El cristianismo nos ofrece todo lo que necesitamos para satisfacer divinamente nuestras almas. ¿Qué nos da a cambio de lo que nos quita? Nos brinda riquezas inescrutables en vez de basura y escoria. Nos otorga una herencia incorruptible, inmaculada e inmarcesible, reservada en los cielos (1 P. 1:4), en lugar de una burbuja frágil y efímera en el transcurso del tiempo. Nos da a Cristo, la alegría del corazón de Dios, el objeto de la adoración celestial, el tema central de los ángeles, la luz eterna de la nueva creación, en lugar de unos breves momentos de gratificación pecaminosa y placer culpable. Y nos brinda una eternidad de dicha y gloria inefable en la Casa del Padre celestial, en lugar de una eternidad en las terribles llamas del infierno.
¿Qué opina usted de estas cosas? ¿No es un buen intercambio? ¿No podemos hallar en esto las razones más convincentes para renunciar al mundo? Todas estas razones podrían resumirse en un enunciado:
No solo le damos la espalda a Egipto (figura del mundo), sino que también nos alejamos lo suficiente de él como para no volver jamás. ¿Y con qué propósito?

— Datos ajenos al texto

Lemma tx_pending_queues_inv qs subs l : Forall (fun i => (i < queues l)%nat) qs -> inv (fun x => x ∈ qs) (fun _ => False) [] subs l ->
  exists l', tx_pending_queues id (fun l _ => l) (tx_pending_skb driver) qs l = Some l' /\
    inv (fun _ => False) (fun _ => False) [] subs l' /\ queues l' = queues l.
Proof.
  revert l; induction qs as [|i qs IH]; intros l Hs Hinv; cbn [tx_pending_queues].
  { exists l; split; [done|]; split; [|done]; revert Hinv; apply inv_widen; [set_solver|done]. }
  apply Forall_cons_1 in Hs as [Hi Hs]; destruct (tx_pending_queue_inv (fun x => x ∈ qs) i subs l Hi) as (l1 & -> & H1 & H2).
  { revert Hinv; apply inv_widen; [set_solver|done]. }
  cbn [mbind option_bind]; destruct (IH l1) as (l' & E & H3 & H4); [by rewrite H2|done|]; exists l'; by rewrite H4.
Qed.

Lemma tx_pending_inv subs l : inv (fun _ => False) (fun _ => False) [] subs l ->
  exists l', ieee80211_tx_pending id (fun l _ => l) (tx_pending_skb driver) l = Some l' /\ inv (fun _ => False) (fun _ => False) [] subs l' /\ queues l' = queues l.
Proof.
  intros Hinv; unfold ieee80211_tx_pending, update; change (id l) with l.
  apply (tx_pending_queues_inv _ subs (set_tasklet l false)).
  - apply list.Forall_forall; intros x Hx; apply elem_of_seq in Hx; cbn [set_tasklet queues]; lia.
  - destruct Hinv as [Hl Hf Hw Hi Ho]; constructor; try done; intros q; destruct (decide (q < queues l)%nat) as [Hq|Hq].
    { left; apply elem_of_seq; lia. }
    right; intros Hn; change (waiting (set_tasklet l false) q) with (waiting l q) in Hn; pose proof (Hf q) as Hfq.
    destruct (waiting l q); [done|]; apply Forall_cons_1 in Hfq as [(_ & _ & ?) _]; lia.
Qed.
End Driver.

(** ** Lemmas: the tasklet on any state *)

Section TaskletRule.
Context {S : Type} (get : S -> local) (put : local -> S -> S) (process : S -> sk_buff -> S * bool).
(** [P fl s]: the state is in order, with the frames [fl] taken out. *)
Context (P : list sk_buff -> S -> Prop).
Context (Hget : forall l s, get (put l s) = l).
Context (Hpop : forall s i skb rest, waiting (get s) i = skb :: rest -> P [] s -> P [skb] (update get put (fun l => set_pending l i rest) s)).
Context (Hfree : forall s skb, P [skb] s -> P [] (update get put (fun l => ieee80211_free_txskb l skb) s)).
Context (Hproc : forall s skb s' ok, process s skb = (s', ok) -> P [skb] s ->
  P [] s' /\ (ok = true -> forall i, (length (waiting (get s') i) <= length (waiting (get s) i))%nat)).
Context (Hwake : forall s i, P [] s -> P [] (update get put (fun l => ieee80211_propagate_queue_wake l i) s)).
Context (Hflag : forall s, P [] s -> P [] (update get put (fun l => set_tasklet l false) s)).

Lemma waiting_pop l i skb rest : waiting l i = skb :: rest -> waiting (set_pending l i rest) i = rest.
Proof.
  intros E; rewrite waiting_set, decide_True; [done..|]; destruct (decide (i < length (pending l))%nat); [done|].
  unfold waiting in E; by rewrite lookup_ge_None_2 in E by lia.
Qed.

Lemma drain_rule fuel i s : (length (waiting (get s) i) <= fuel)%nat -> P [] s -> exists s', drain get put process fuel i s = Some s' /\ P [] s'.
Proof.
  revert s; induction fuel as [|fuel IH]; intros s Hf Hs; cbn [drain]; destruct (waiting (get s) i) as [|skb rest] eqn:E; try (by exists s); [cbn [length] in Hf; lia|].
  pose proof (Hpop s i skb rest E Hs) as H1; set (s1 := update get put _ s) in *.
  assert (E1 : waiting (get s1) i = rest) by (unfold s1, update; rewrite Hget; by apply (waiting_pop _ _ skb)).
  cbn [length] in Hf; case_bool_decide.
  - apply IH; [|by apply Hfree]; unfold update; rewrite Hget; change (length (waiting (get s1) i) <= fuel)%nat; rewrite E1; lia.
  - destruct (process s1 skb) as [s2 ok] eqn:Ep; destruct (Hproc _ _ _ _ Ep H1) as [H2 Hl]; destruct ok; [|by exists s2].
    apply IH; [|done]; specialize (Hl eq_refl i); rewrite E1 in Hl; lia.
Qed.

Lemma tx_pending_rule s : P [] s -> exists s', ieee80211_tx_pending get put process s = Some s' /\ P [] s'.
Proof.
  intros Hs; unfold ieee80211_tx_pending; generalize (seq 0 (queues (get s))) as qs; intros qs; apply Hflag in Hs.
  revert Hs; generalize (update get put (fun l => set_tasklet l false) s) as s1; clear s; induction qs as [|i qs IH]; intros s Hs; cbn [tx_pending_queues]; [by exists s|].
  unfold tx_pending_queue; destruct (_ || _); cbn [mbind option_bind]; [by apply IH|].
  destruct (drain_rule (length (waiting (get s) i)) i s ltac:(lia) Hs) as (s1 & -> & H1); cbn [mbind option_bind]; apply IH; case_bool_decide; [by apply Hwake|done].
Qed.
End TaskletRule.

(** ** Runs *)

(** The operations, each a critical section; a transmission and the tasklet
    with what the driver does meanwhile. *)
Inductive op :=
  | OStop (q : nat) (r : Z) | OWake (q : nat) (r : Z) | OStopAll (r : Z) | OWakeAll (r : Z)
  | OTx (driver : list sk_buff -> sk_buff -> list queue_op) (skbs : list sk_buff)
  | OAdd (skb : sk_buff) | OAddAll (skbs : list sk_buff)
  | OPending (driver : list sk_buff -> sk_buff -> list queue_op)
  | OLeave | OReturn.

Definition step (o : op) (l : local) : option local :=
  match o with
  | OStop q r => Some (ieee80211_stop_queue_by_reason l q r)
  | OWake q r => Some (ieee80211_wake_queue_by_reason l q r)
  | OStopAll r => Some (ieee80211_stop_queues_by_reason l r)
  | OWakeAll r => Some (ieee80211_wake_queues_by_reason l r)
  | OTx driver skbs => Some (ieee80211_tx_frags driver false skbs l).1
  | OAdd skb => Some (ieee80211_add_pending_skb l skb)
  | OAddAll skbs => Some (ieee80211_add_pending_skbs_fn l skbs)
  | OPending driver => ieee80211_tx_pending id (fun l _ => l) (tx_pending_skb driver) l
  | OLeave => Some (ieee80211_offchannel_stop_vifs l)
  | OReturn => Some (ieee80211_offchannel_return l)
  end.

Fixpoint run (os : list op) (l : local) : option local :=
  match os with [] => Some l | o :: os => l ← step o l; run os l end.

(** The frames an operation submits. *)
Definition frames_of (o : op) : list sk_buff :=
  match o with OTx _ skbs | OAddAll skbs => skbs | OAdd skb => [skb] | _ => [] end.
Definition submitted (os : list op) : list sk_buff := concat (frames_of <$> os).

(** Frames have an interface and a queue of the hardware; the fragments of one
    frame have the same queue.  Reasons are bit numbers. *)
Definition op_ok (n : nat) (o : op) : Prop :=
  Forall (fun s => vif s <> None /\ (hw_queue s < n)%nat) (frames_of o) /\
  match o with
  | OStop _ r | OStopAll r => 0 <= r
  | OTx _ skbs => forall s s', s ∈ skbs -> s' ∈ skbs -> hw_queue s = hw_queue s'
  | _ => True
  end.

(** The device when it starts. *)
Definition idle (n : nat) (vs : list sub_if_data) : local := Local n (repeat 0 IEEE80211_MAX_QUEUES) (repeat [] IEEE80211_MAX_QUEUES) false vs [] [].

Definition idle_ok (n : nat) (vs : list sub_if_data) : Prop :=
  (n <= IEEE80211_MAX_QUEUES)%nat /\
  Forall (fun v => (length (subqueues v) <= n_acs (idle n vs))%nat /\ Forall (fun a => stopped a = false) (subqueues v)) vs.

Abbreviation settled := (inv (fun _ => False) (fun _ => False)).

Lemma for_queues_inv W D fl subs f l : (forall l i, inv W D fl subs l -> inv W D fl subs (f l i)) -> inv W D fl subs l -> inv W D fl subs (for_queues f l).
Proof.
  intros Hf; unfold for_queues; generalize (seq 0 (queues l)) as qs; intros qs; revert l; induction qs as [|q qs IH]; intros l Hl; [done|]; cbn [fold_left].
  by apply IH, Hf.
Qed.

Lemma stop_reason l q r : (q < queues l)%nat -> length (queue_stop_reasons l) = IEEE80211_MAX_QUEUES -> (queues l <= IEEE80211_MAX_QUEUES)%nat -> 0 <= r ->
  reasons (__ieee80211_stop_queue l q r) q <> 0.
Proof.
  intros Hq Hl Hn Hr; unfold __ieee80211_stop_queue; rewrite bool_decide_false by lia; destruct (Z.testbit (reasons l q) r) eqn:E.
  - intros Ez; by rewrite Ez, Z.bits_0 in E.
  - change (reasons (set_reasons l q (Z.setbit (reasons l q) r)) q <> 0); rewrite reasons_set, decide_True by (done || lia); by apply setbit_nonzero.
Qed.
Definition clear_timer_expired (s : mlme) (tid : nat) : mlme :=
  let r := rx s in
  set_rx s (AggRx.Agg (AggRx.sessions r) (<[tid := false]> (AggRx.timer_expired r)) (AggRx.stop_requested r) (AggRx.ba_work r)
    (AggRx.sent r) (AggRx.drv_calls r) (AggRx.agg_freed r)).
Definition clear_stop_requested (s : mlme) (tid : nat) : mlme :=
  let r := rx s in
  set_rx s (AggRx.Agg (AggRx.sessions r) (AggRx.timer_expired r) (<[tid := false]> (AggRx.stop_requested r)) (AggRx.ba_work r)
    (AggRx.sent r) (AggRx.drv_calls r) (AggRx.agg_freed r)).
Definition set_work (s : mlme) (b : bool) : mlme :=
  let r := rx s in
  set_rx s (AggRx.Agg (AggRx.sessions r) (AggRx.timer_expired r) (AggRx.stop_requested r) b (AggRx.sent r) (AggRx.drv_calls r) (AggRx.agg_freed r)).

(** The receive side of one round of the loop. *)
Definition work_rx (ev : env) (s : mlme) (tid : nat) : mlme :=
  let s := if default false (AggRx.timer_expired (rx s) !! tid)
    then stop_rx ev (clear_timer_expired s tid) tid AggRx.WLAN_BACK_RECIPIENT WLAN_REASON_QSTA_TIMEOUT true else s in
  if default false (AggRx.stop_requested (rx s) !! tid)
  then stop_rx ev (clear_stop_requested s tid) tid AggRx.WLAN_BACK_RECIPIENT WLAN_REASON_UNSPECIFIED true else s.

Definition work_tid (ev : env) (s : mlme) (tid : nat) : mlme :=
  let s := work_rx ev s tid in
  match starting s tid with
  | Some t =>
      let s := assign_start s tid None in
      let s := match session s tid with Some _ => s | None => ieee80211_assign_tid_tx s tid (Some t) end in
      ieee80211_tx_ba_session_handle_start ev s tid
  | None =>
      match session s tid with
      | Some t =>
          if want_stop (state t) then
            (___ieee80211_stop_tx_ba_session ev (update_session s tid (fun t => set_bits t (set_want_stop false (state t)))) tid AGG_STOP_LOCAL_REQUEST).1
          else s
      | None => s
      end
  end.

Definition ieee80211_ba_session_work (ev : env) (s : mlme) : mlme :=
  if block_ba (sta s) then s else fold_left (work_tid ev) (seq 0 IEEE80211_NUM_TIDS) s.

Definition ieee80211_sta_tear_down_BA_sessions (ev : env) (s : mlme) (reason : agg_stop_reason) : mlme :=
  fold_left (fun s tid =>
    let s := (___ieee80211_stop_tx_ba_session ev s tid reason).1 in
    stop_rx ev s tid AggRx.WLAN_BACK_RECIPIENT WLAN_REASON_QSTA_LEAVE_QBSS
      (bool_decide (reason <> AGG_STOP_DESTROY_STA) && bool_decide (reason <> AGG_STOP_PEER_REQUEST)))
    (seq 0 IEEE80211_NUM_TIDS) (set_work s false).

Definition ieee80211_process_delba (ev : env) (s : mlme) (mgmt : list Z) : mlme :=
  match AggRx.ieee80211_process_delba (alloc ev) (rx s) (sta s) mgmt with
  | Some r => set_rx s r
  | None =>
      let tid := Z.to_nat (Z.shiftr (Z.land (get_le16 mgmt 26) AggRx.IEEE80211_DELBA_PARAM_TID_MASK) 12) in
      (___ieee80211_stop_tx_ba_session ev s tid AGG_STOP_PEER_REQUEST).1
  end.

(** ** Runs *)

(** What can happen: requests of the rate control, the work item, the driver
    reporting a start or a stop, the timers, frames from the peer, the end of
    all sessions, frames of the host, the tasklet, status of frames, and the
    driver stopping and waking queues. *)
Inductive op :=
  | OStart (tid : nat) (timeout : Z) | OStop (tid : nat) | OWork | OStartCb (tid : nat) | OStopCb (ra : list Z) (tid : nat)
  | OAddbaTimer (tid : nat) | OSessionTimer (tid : nat) | OAddbaResp (mgmt : list Z) | ODelba (mgmt : list Z)
  | OTearDown (reason : agg_stop_reason) | OBlock (b : bool) | OTx (skb : sk_buff) | OPending
  | OAcked (addr : list Z) (tid : nat) | OBarFailed (tid : nat) (ssn : Z) | OQueue (o : TxQueue.queue_op).

Definition set_block (s : mlme) (b : bool) : mlme :=
  let st := sta s in
  Mlme (AggRx.Sta (sta_addr st) b (AggRx.ht_cap st) (vif_type st) (vif_addr st) (AggRx.bssid st)) (tid_tx s) (tid_start_tx s)
    (last_addba_req_time s) (addba_req_num s) (dialog_token_allocator s) (tid_seq s) (rx s) (queue s) (agg_queue_stop s) (drv_log s).

(** A timer that is not running does not fire. *)
Definition fire (get : tid_ampdu_tx -> option Z) (clear : tid_ampdu_tx -> tid_ampdu_tx) (handler : mlme -> nat -> mlme) (s : mlme) (tid : nat) : mlme :=
  match t ← session s tid; get t with
  | Some _ => handler (update_session s tid clear) tid
  | None => s
  end.

Definition step (ev : env) (o : op) (s : mlme) : option mlme :=
  match o with
  | OStart tid timeout => Some (ieee80211_start_tx_ba_session ev s tid timeout).1
  | OStop tid => Some (ieee80211_stop_tx_ba_session s tid).1
  | OWork => Some (if AggRx.ba_work (rx s) then ieee80211_ba_session_work ev (set_work s false) else s)
  | OStartCb tid => Some (ieee80211_start_tx_ba_cb ev s tid)
  | OStopCb ra tid => Some (ieee80211_stop_tx_ba_cb ev s ra tid)
  | OAddbaTimer tid => Some (fire addba_resp_timer (fun t => set_timers t None (session_timer t)) sta_addba_resp_timer_expired s tid)
  | OSessionTimer tid => Some (fire session_timer (fun t => set_timers t (addba_resp_timer t) None) (sta_tx_agg_session_timer_expired ev) s tid)
  | OAddbaResp mgmt => Some (ieee80211_process_addba_resp ev s mgmt)
  | ODelba mgmt => Some (ieee80211_process_delba ev s mgmt)
  | OTearDown reason => Some (ieee80211_sta_tear_down_BA_sessions ev s reason)
  | OBlock b => Some (set_block s b)
  | OTx skb => Some (ieee80211_tx ev s skb false).1
  | OPending => ieee80211_tx_pending ev s
  | OAcked addr tid => Some (ieee80211_check_pending_bar ev s addr tid)
  | OBarFailed tid ssn => Some (ieee80211_set_bar_pending s tid ssn)
  | OQueue o => Some (put_queue (TxQueue.driver_op (queue s) o) s)
  end.

Fixpoint run (os : list (env * op)) (s : mlme) : option mlme :=
  match os with [] => Some s | (ev, o) :: os => s ← step ev o s; run os s end.

End Ops.

(** ** Lemmas: one TID *)

(** The events of a TID. *)
Definition events (tid : nat) (l : list (nat * drv_event)) : list drv_event := snd <$> filter (fun e => e.1 = tid) l.

Definition view_log (s : mlme) (t : nat) : list drv_event := events t (drv_log s).

Lemma session_insert (l : list (option tid_ampdu_tx)) i o t : (i < length l)%nat \/ o = None ->
  mjoin (<[i := o]> l !! t) = if decide (i = t) then o else mjoin (l !! t).
Proof.
  intros Hi; case_decide as E; [subst t|by rewrite list_lookup_insert_ne]; destruct (decide (i < length l)%nat) as [Hl|Hl].
  - by rewrite list_lookup_insert_eq.
  - destruct Hi as [ | -> ]; [done|]; rewrite list_insert_ge by lia; by rewrite lookup_ge_None_2 by lia.
Qed.

Lemma session_none_out (l : list (option tid_ampdu_tx)) i : (length l <= i)%nat -> mjoin (l !! i) = None.
Proof. intros Hl; by rewrite lookup_ge_None_2. Qed.

Lemma log_log s tid e t : view_log (log s tid e) t = if decide (tid = t) then view_log s t ++ [e] else view_log s t.
Proof.
  unfold view_log, events; cbn [log drv_log]; rewrite list.filter_app, fmap_app, filter_cons, filter_nil; cbn [fst].
  case_decide; cbn [fmap list_fmap snd]; by rewrite ?app_nil_r.
Qed.

Lemma session_update s tid f t : session (update_session s tid f) t = if decide (tid = t) then f <$> session s t else session s t.
Proof.
  unfold update_session, session at 1; cbn [ieee80211_assign_tid_tx tid_tx].
  rewrite session_insert; [by case_decide; subst|]; destruct (decide (tid < length (tid_tx s))%nat); [by left|right].
  unfold session; by rewrite session_none_out by lia.
Qed.

Lemma session_assign s tid o t : (tid < length (tid_tx s))%nat \/ o = None ->
  session (ieee80211_assign_tid_tx s tid o) t = if decide (tid = t) then o else session s t.
Proof. intros Ho; unfold session at 1; cbn [ieee80211_assign_tid_tx tid_tx]; by rewrite session_insert. Qed.

Lemma starting_assign s tid o t : (tid < length (tid_start_tx s))%nat \/ o = None ->
  starting (assign_start s tid o) t = if decide (tid = t) then o else starting s t.
Proof. intros Ho; unfold starting at 1; cbn [assign_start tid_start_tx]; by rewrite session_insert. Qed.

Para celebrar “fiesta en el desierto” al Señor, no para ser sombríos, amargados o cínicos. Es cierto que es “en el desierto”, pero el desierto se convierte en el cielo cuando tenemos a Cristo con nosotros. Él es nuestro cielo, la luz de nuestros ojos, la alegría de nuestros corazones, el alimento de nuestras almas. Incluso el cielo no sería el cielo sin él, y el mismo desierto se transforma en el cielo debido a su amada, brillante y satisfactoria presencia en el alma.